Paul W. Carlson, CPA (00:00):
Hey, this is Paul Carlson, CPA with Law Firm Velocity. This video we're talking about a workflow for immigration law firms that provide immigration services for corporate clients. And the idea of the process is we want to remove the reimbursements received from the corporate clients from the firm income statement. And we also do not want to see the charges that the firm advances on the firm income statement, that we want to move all of the advanced costs and the reimbursements to the balance sheet. One, it ties a little closer to IRS tax code and it also makes the income statement reflect only legal fees, and we don't have a mix of legal fees and cost reimbursements on the income statement. So the process is for, again, corporate firms. And in corporate immigration, the law firm will typically write a check for an application fee or other hard costs out of the firm operating account.
(01:00):
And then the firm goes ahead and will bill or invoice the client for the legal fees, plus all the application fees when the work is complete. This process does not work when costs are prepaid by the client. There's a gray area here where if the client is prepaying costs, they may need to go into trust, but either way, this would be a completely different process. And then we're going to suggest some significant changes to the firm's accounting processes, that certainly make sure that the firm's CFO and tax professional understand what changes are being made before you go through this. So how this works is, we change a couple settings in CosmoLex, and then when the cost is recorded in CosmoLex, we post it as a hard cost. And then once we make that setting change, the cost now appears on the firm balance sheet, and we're actually going to click in the CosmoLex year in a second to see this.
(01:59):
When the client invoice is created, the cost stays on the balance sheet because it hasn't been reimbursed. And then when we finally receive payment from the client, the cost is just simply removed from the balance sheet. So if we're writing a $1,200 application fee to Homeland Security, we pay the cost, it goes on the balance sheet, we bill a client, nothing happens. And when we receive payment, the cost is removed from the balance sheet. So the only thing that appears on the income statement are legal fees. All right, so let's jump over to Cosmo. So here's the setting that needs to be changed, and this is under firm settings accounting, that we want. We changed the default account for client costs posted to matters.
(02:46):
And so, we want all costs charge into matters to go to an advanced client cost account and other current asset. So this is the change that you make that pulls these off of the income statement. And to see what this looks like on the firm balance sheet when we have costs that the firm has paid, has not been reimbursed, they're on the balance sheet as an advanced client cost. So let's look at how we record these. So we enter as a hard cost. And then, if you write your checks manually that you can just write the manual check, put the detail here, or if you want, you can start to complete the check information, select to be printed.
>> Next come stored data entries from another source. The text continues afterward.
Lemma check_hash_ok h d : is_bytes h -> length h = 32%nat -> is_u64 d ->
  check_hash h d = (le_val h * d <? 2 ^ 256).
Proof.
  intros Hh Hl Hd. unfold check_hash. rewrite (hash_words h Hh Hl).
  destruct (mul_spec (hash_word h 3) d) as (l3 & h3 & -> & L3 & H3 & E3); [by apply hash_word_u64|done|].
  destruct (mul_spec (hash_word h 0) d) as (l0 & h0 & -> & L0 & H0 & E0); [by apply hash_word_u64|done|].
  destruct (mul_spec (hash_word h 1) d) as (l1 & h1 & -> & L1 & H1 & E1); [by apply hash_word_u64|done|].
  destruct (mul_spec (hash_word h 2) d) as (l2 & h2 & -> & L2 & H2 & E2); [by apply hash_word_u64|done|].
  assert (E : (hash_word h 0 + hash_word h 1 * 2 ^ 64 + hash_word h 2 * 2 ^ 128 + hash_word h 3 * 2 ^ 192) * d
    = (l0 + h0 * 2 ^ 64) + (l1 + h1 * 2 ^ 64) * 2 ^ 64 + (l2 + h2 * 2 ^ 64) * 2 ^ 128
      + (l3 + h3 * 2 ^ 64) * 2 ^ 192) by (rewrite <- E0, <- E1, <- E2, <- E3; ring).
  rewrite E. clear E E0 E1 E2 E3.
  rewrite !cadc_spec, cadd_spec by done. unfold carry_bit, in_width in *. eval_pow2.
  destruct (Z.eqb_spec h3 0) as [->|Hn]; cbn [negb].
  - destruct (Z.leb_spec 18446744073709551616 (h0 + l1)); cbn iota;
    match goal with |- context [if ?a <=? ?b then _ else _] => destruct (Z.leb_spec a b) end; cbn iota;
    match goal with |- context [negb (?a <=? ?b)] => destruct (Z.leb_spec a b) end; cbn [negb];
    symmetry; first [apply Z.ltb_lt; lia | apply Z.ltb_ge; lia].
  - symmetry. apply Z.ltb_ge. lia.
Qed.

(** ** Retargeting *)

Definition target_of (blockHeight : Z) : Z := getCurrentDifficultyTarget blockHeight.

(** The clamped solve time of block [i] of the window, and the weighted sum [L]. *)
Definition solvetime (T : Z) (ts : list Z) (i : Z) : Z :=
  Z.max (-4 * T) (Z.min (nth (Z.to_nat i) ts 0 - nth (Z.to_nat (i - 1)) ts 0) (6 * T)).
Definition lwma_sum (T : Z) (ts : list Z) : Z :=
  sumZ ((fun i => solvetime T ts i * i) <$> seqZ 1 DIFFICULTY_WINDOW).
Definition last_three (T : Z) (ts : list Z) : Z :=
  sumZ ((fun i => if DIFFICULTY_WINDOW - 3 <? i then solvetime T ts i else 0) <$> seqZ 1 DIFFICULTY_WINDOW).

Lemma ck64_ok x : is_i64 x -> ck64 x = Ok x.
Proof. intros H. unfold ck64. by rewrite bool_decide_eq_true_2. Qed.

Lemma target_cases h : target_of h = 10 \/ target_of h = 20 \/ target_of h = 300.
Proof. unfold target_of, getCurrentDifficultyTarget. repeat case_match; auto. Qed.

(** Timestamps below [2^63], the values whose differences fit. *)
Definition small_times (ts : list Z) : Prop := Forall (fun t => 0 <= t < 2 ^ 63) ts.

Lemma at_nth l i : 0 <= i < Z.of_nat (length l) -> at_ l i = Ok (nth (Z.to_nat i) l 0).
Proof.
  intros Hi. unfold at_. destruct (lookup_lt_is_Some_2 l (Z.to_nat i)) as [x Hx]; [lia|].
  rewrite Hx. simpl. f_equal. symmetry. by apply nth_lookup_Some.
Qed.

Lemma small_nth ts i : small_times ts -> 0 <= nth i ts 0 < 2 ^ 63.
Proof.
  intros H. destruct (nth_lookup_or_length ts i 0) as [Hl|Hl].
  - by eapply Forall_lookup_1 in H.
  - by rewrite nth_overflow.
Qed.

Lemma i64_small t : 0 <= t < 2 ^ 63 -> i64 t = t.
Proof. intros. apply swrap_small; [|lia]. unfold in_swidth. eval_pow2. simpl Z.sub. eval_pow2. lia. Qed.

Lemma solvetime_bound T ts i : 0 < T <= 300 -> -1200 <= solvetime T ts i <= 1800.
Proof. unfold solvetime. lia. Qed.

Lemma weighted_bound T ts i : 0 < T <= 300 -> 1 <= i <= 60 -> -108000 <= solvetime T ts i * i <= 108000.
Proof. intros HT Hi. pose proof (solvetime_bound T ts i HT). nia. Qed.

Lemma solvetime_step_ok T ts L s i :
  small_times ts -> (61 <= length ts)%nat -> 0 < T <= 300 -> 1 <= i <= 60 ->
  Z.abs L <= 2 ^ 40 -> Z.abs s <= 2 ^ 40 ->
  solvetime_step T DIFFICULTY_WINDOW ts (L, s) i
  = Ok (L + solvetime T ts i * i,
        s + (if DIFFICULTY_WINDOW - 3 <? i then solvetime T ts i else 0)).
Proof.
  intros Hts Hlen HT Hi HL Hs. unfold solvetime_step.
  rewrite !at_nth by lia. okbind.
  pose proof (small_nth ts (Z.to_nat i) Hts) as H1.
  pose proof (small_nth ts (Z.to_nat (i - 1)) Hts) as H0.
  rewrite !i64_small by done. rewrite ck64_ok by width_solve. okbind.
  fold (solvetime T ts i).
  pose proof (solvetime_bound T ts i HT). pose proof (weighted_bound T ts i HT Hi).
  rewrite (ck64_ok (L + _)) by width_solve. okbind.
  destruct (DIFFICULTY_WINDOW - 3 <? i); okbind; [|by rewrite Z.add_0_r].
  rewrite ck64_ok by width_solve. done.
Qed.

Lemma window_loop_ok T ts l : small_times ts -> (61 <= length ts)%nat -> 0 < T <= 300 ->
  Forall (fun i => 1 <= i <= 60) l -> forall L s,
  Z.abs L + 108000 * Z.of_nat (length l) <= 2 ^ 40 -> Z.abs s + 1800 * Z.of_nat (length l) <= 2 ^ 40 ->
  foldM (solvetime_step T DIFFICULTY_WINDOW ts) (L, s) l
  = Ok (L + sumZ ((fun i => solvetime T ts i * i) <$> l),
        s + sumZ ((fun i => if DIFFICULTY_WINDOW - 3 <? i then solvetime T ts i else 0) <$> l)).
Proof.
  intros Hts Hlen HT Hl. induction Hl as [|i l Hi Hl IH]; intros L s HL Hs.
  - simpl. by rewrite !Z.add_0_r.
  - cbn [foldM length] in *. rewrite solvetime_step_ok by (done || lia). okbind.
    pose proof (solvetime_bound T ts i HT). pose proof (weighted_bound T ts i HT Hi).
    assert (Z.abs (if DIFFICULTY_WINDOW - 3 <? i then solvetime T ts i else 0) <= 1800)
      by (case_match; lia).
    rewrite IH by lia. rewrite !fmap_cons, !sumZ_cons. do 2 f_equal; lia.
Qed.

Lemma window_ok T ts : small_times ts -> (61 <= length ts)%nat -> 0 < T <= 300 ->
  foldM (solvetime_step T DIFFICULTY_WINDOW ts) (0, 0) (seqZ 1 DIFFICULTY_WINDOW)
  = Ok (lwma_sum T ts, last_three T ts) /\ Z.abs (lwma_sum T ts) <= 108000 * 60.
Proof.
  intros Hts Hlen HT. rewrite window_loop_ok; try done.
  - split; [done|]. unfold lwma_sum.
    assert (G : forall l, Forall (fun i => 1 <= i <= 60) l ->
      Z.abs (sumZ ((fun i => solvetime T ts i * i) <$> l)) <= 108000 * Z.of_nat (length l)).
    { induction 1 as [|i l Hi _ IH]; [done|]. rewrite fmap_cons, sumZ_cons.
      pose proof (weighted_bound T ts i HT Hi). cbn [length]. lia. }
    apply (G (seqZ 1 DIFFICULTY_WINDOW)). apply Forall_seqZ. unfold DIFFICULTY_WINDOW. lia.
  - apply Forall_seqZ. unfold DIFFICULTY_WINDOW. lia.
Qed.

(** The cumulative difficulties the retarget rule can use: it reads entries
    0, 59 and 60, and its products stay below [2^63]. *)
Record good_difficulties (cds : list Z) (c0 c59 c60 : Z) : Prop := {
  gd_first : cds !! 0%nat = Some c0;
  gd_prev : cds !! 59%nat = Some c59;
  gd_last : cds !! 60%nat = Some c60;
  gd_order : 0 <= c0 <= c59 /\ c59 <= c60 < 2 ^ 64;
  gd_fits : (c60 - c0) * (300 * 61 * 99) < 2 ^ 63 }.

Lemma quot_i64 a b : 0 <= a < 2 ^ 63 -> b <> 0 -> is_i64 (Z.quot a b).
Proof.
  intros Ha Hb. assert (Z.abs (Z.quot a b) <= a).
  { rewrite <- Z.quot_abs by done. rewrite (Z.abs_eq a) by lia.
    rewrite Z.quot_div_nonneg by lia. apply Z.div_le_upper_bound; nia. }
  width_solve.
Qed.

(** The value the rule computes when nothing overflows. *)
Definition clamp_difficulty (prev next : Z) (fast : bool) : Z :=
  let d := Z.max (prev * 67 / 100) (Z.min next (prev * 150 / 100)) in
  if fast then Z.max d (prev * 108 / 100) else d.

Lemma clamp_bounds prev next fast : 0 <= prev ->
  prev * 67 / 100 <= clamp_difficulty prev next fast <= prev * 150 / 100 /\
  (fast = true -> prev * 108 / 100 <= clamp_difficulty prev next fast).
Proof.
  intros Hp. unfold clamp_difficulty.
  assert (prev * 67 / 100 <= prev * 150 / 100) by (apply Z.div_le_mono; lia).
  assert (prev * 108 / 100 <= prev * 150 / 100) by (apply Z.div_le_mono; lia).
  destruct fast; lia.
Qed.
And then CosmoLex will go ahead and walk you through the process of printing those client checks.
(03:37):
When you invoice, billing process is the same, that we just need to create an invoice for that advanced client cost. The trick here is, when we make this hard cost entry, that will automatically feed and appear as an amount to be included on an invoice. That in the past, if you've not been doing this, see here, sometimes firms will record advanced costs just as another expense, not even attach it to a matter. And then when they do the invoices that they make an invoice by creating one line item for the service and one line item for the cost, that when you enter this charge through the system, that it will automatically appear as a billable item in the invoicing process.
(04:27):
And then the rest of this just works like usual, that when we receive the payment from the client, we just go ahead and record that as regular payment. All right, and so let's jump back to this Word document. So again, this process only works when the firm pays the cost first. Then we send an invoice to the client for the cost and the client reimburses us. If there's a different process where we receive the money from the client in advance, we need to do something very different. So just watch which workflow you're working with. All right, thanks.